Overview

The align-DNA Nextflow pipeline, aligns paired-end data utilizing BWA-MEM2 and/or HISAT2, Picard Tools and SAMtools. The pipeline has been engineered to run in a 4 layer stack in a cloud-based scalable environment of CycleCloud, Slurm, Nextflow and Docker. Additionally, it has been validated with the SMC-HET dataset and reference GRCh38, where paired-end fastq’s were created with BAM Surgeon.

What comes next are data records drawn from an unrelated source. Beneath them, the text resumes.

(* ===== verification/SessionProps.v ===== *)
(** * What the identity promises: the theorems

    Each is stated over [identity_reachable]: any sequence of calls, from the
    devices of the init frame, with the clock, the queue and the order of the
    maps free. *)
From stdpp Require Import base gmap strings list fin_maps fin_sets relations.
From Stdlib Require Import ZArith Lia.
From S2P Require Import Prelude Rust Externals Crates Clock Devices Admin Events World Pairing.
From S2P Require Import PairingFacts PairingSpec Webauthn WebauthnFacts Session.
From S2P Require Import SessionInv SessionOps SessionLogin Authorize SessionSpec.
Local Open Scope Z_scope.

Section Props.
Context `{Base64, Crypto, Http, !Webauthn Transport, World W, !WorldLaws W}.
Implicit Types (i : Identity) (w : W) (t : Identity * W).

(** C5. Whatever is called, in any order: sessions and peers stay within their
    limits; every session belongs to an unlocked device that still has a passkey
    for its host; no elevation outlives the device's grant, the policy, the
    session or the elevation limit, and a full elevation exists only where the
    policy and the grant allow it; a peer that was not told to close has a live
    session; five failures never leave a device unlocked; no passkey belongs to
    two devices. *)
Theorem identity_invariant (d0 : gmap string Device) t : identity_reachable d0 t →
  let i := t.1 in
  (size i.(i_sessions) ≤ session_limit i)%nat ∧ (size i.(i_peers) ≤ MAX_PEERS)%nat
  ∧ (∀ id, (size (filter (λ e, s_device_id e.2 = id) i.(i_sessions)) ≤ 4)%nat
           ∧ (size (filter (λ e, peer_device e.2 = id) i.(i_peers)) ≤ 2)%nat)
  ∧ (∀ sid s, i.(i_sessions) !! sid = Some s →
       ∃ d, i.(i_devices) !! s_device_id s = Some d ∧ d_locked d = false
       ∧ (∃ c, c ∈ d_credentials d ∧ cr_rp_id c = s_rp_id s)
       ∧ (∀ u, s_control_until s = Some u → ∃ g, g_control (d_grants d) = Some g ∧ u <= cg_until g
            ∧ u <= enable_until i.(i_policy)
            ∧ u <= after (s_created_at s) (hours (view_absolute_hours i.(i_policy)))
            ∧ ∃ a, s_control_at s = Some a ∧ u <= after a (minutes (elevation_max_min i.(i_policy))))
       ∧ (∀ u, s_full_until s = Some u → full_session_enabled i.(i_policy) = true
            ∧ g_full (d_grants d) = true ∧ u <= enable_until i.(i_policy)
            ∧ u <= after (s_created_at s) (hours (view_absolute_hours i.(i_policy)))
            ∧ ∃ a, s_full_at s = Some a ∧ u <= after a (minutes (elevation_max_min i.(i_policy)))
                 ∧ u <= after a (seconds 900)))
  ∧ (∀ n p, i.(i_peers) !! n = Some p → peer_invalidated p = false →
       is_Some (i.(i_sessions) !! peer_session p))
  ∧ (∀ id n, i.(i_failures) !! id = Some n → 5 <= n →
       ∃ d, i.(i_devices) !! id = Some d ∧ d_locked d = true)
  ∧ ∀ id id' d d' c c', i.(i_devices) !! id = Some d → i.(i_devices) !! id' = Some d' →
      c ∈ d_credentials d → c' ∈ d_credentials d' → credential_key c = credential_key c' → id = id'.
Proof.
  intros Hr. apply identity_reachable_inv in Hr as [Hc _]. cbn zeta.
  split; [apply Hc|]. split; [apply Hc|]. split; [intros id; split; apply Hc|].
  split; [|split; [apply Hc|split; [|apply Hc]]].
  - intros sid s Hs. destruct (ii_session _ Hc sid s Hs) as [(d & Hd & Hl & Hcr & Hcon & Hfull) Hc1 Hf1].
    exists d. split_and!; try done.
    + intros u Hu. destruct (Hcon u Hu) as (g & Hg & Hle). destruct (Hc1 u Hu) as (a & ? & ? & ? & ?). eauto 10.
    + intros u Hu. destruct (Hfull u Hu). destruct (Hf1 u Hu) as (a & ? & ? & ? & ? & ?). eauto 10.
  - intros id n Hn Hge. destruct (ii_failures _ Hc id n Hn) as (_ & d & Hd & [?|?]); [lia|eauto].
Qed.

(** C6. The desktop's copy of the devices, built from the events it was sent, is
    at every moment the gateway's own table up to the time of last use, except
    for devices with a pending notification, and that notification carries the
    current state: no change is ever lost. *)
Theorem desktop_replica (d0 : gmap string Device) t : identity_reachable d0 t → ∀ id,
  forget <$> t.1.(i_devices) !! id =
  forget <$> match t.1.(i_notifications) !! id with
             | Some pending => pending
             | None => replica d0 (world_log t.2) !! id
             end.
Proof. intros Hr. apply (identity_reachable_inv _ _ Hr). Qed.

The pipeline should be run WITH A SINGLE SAMPLE AT A TIME. Otherwise resource allocation and Nextflow errors could cause the pipeline to fail.

Developer's Notes:

For some reads with low mapping qualities, BWA-MEM2 assigns them to different genomic positions when using different CPU-numbers. If you want to 100% reproduce a run, the same CPU-number (bwa_mem_number_of_cpus) needs to be set.

BWA-MEM2 now only supports five CPU instruction set, AVX, AVX2, AVX512, SSE4.1 and SSE4.2. However we only tested the pipeline on AVX2 and AVX512 CPUs.

We performed a benchmarking on our SLURM cluster. Using 56 CPUs for alignment (bwa_mem_number_of_cpus) gives it the best performance. See Testing and Validation.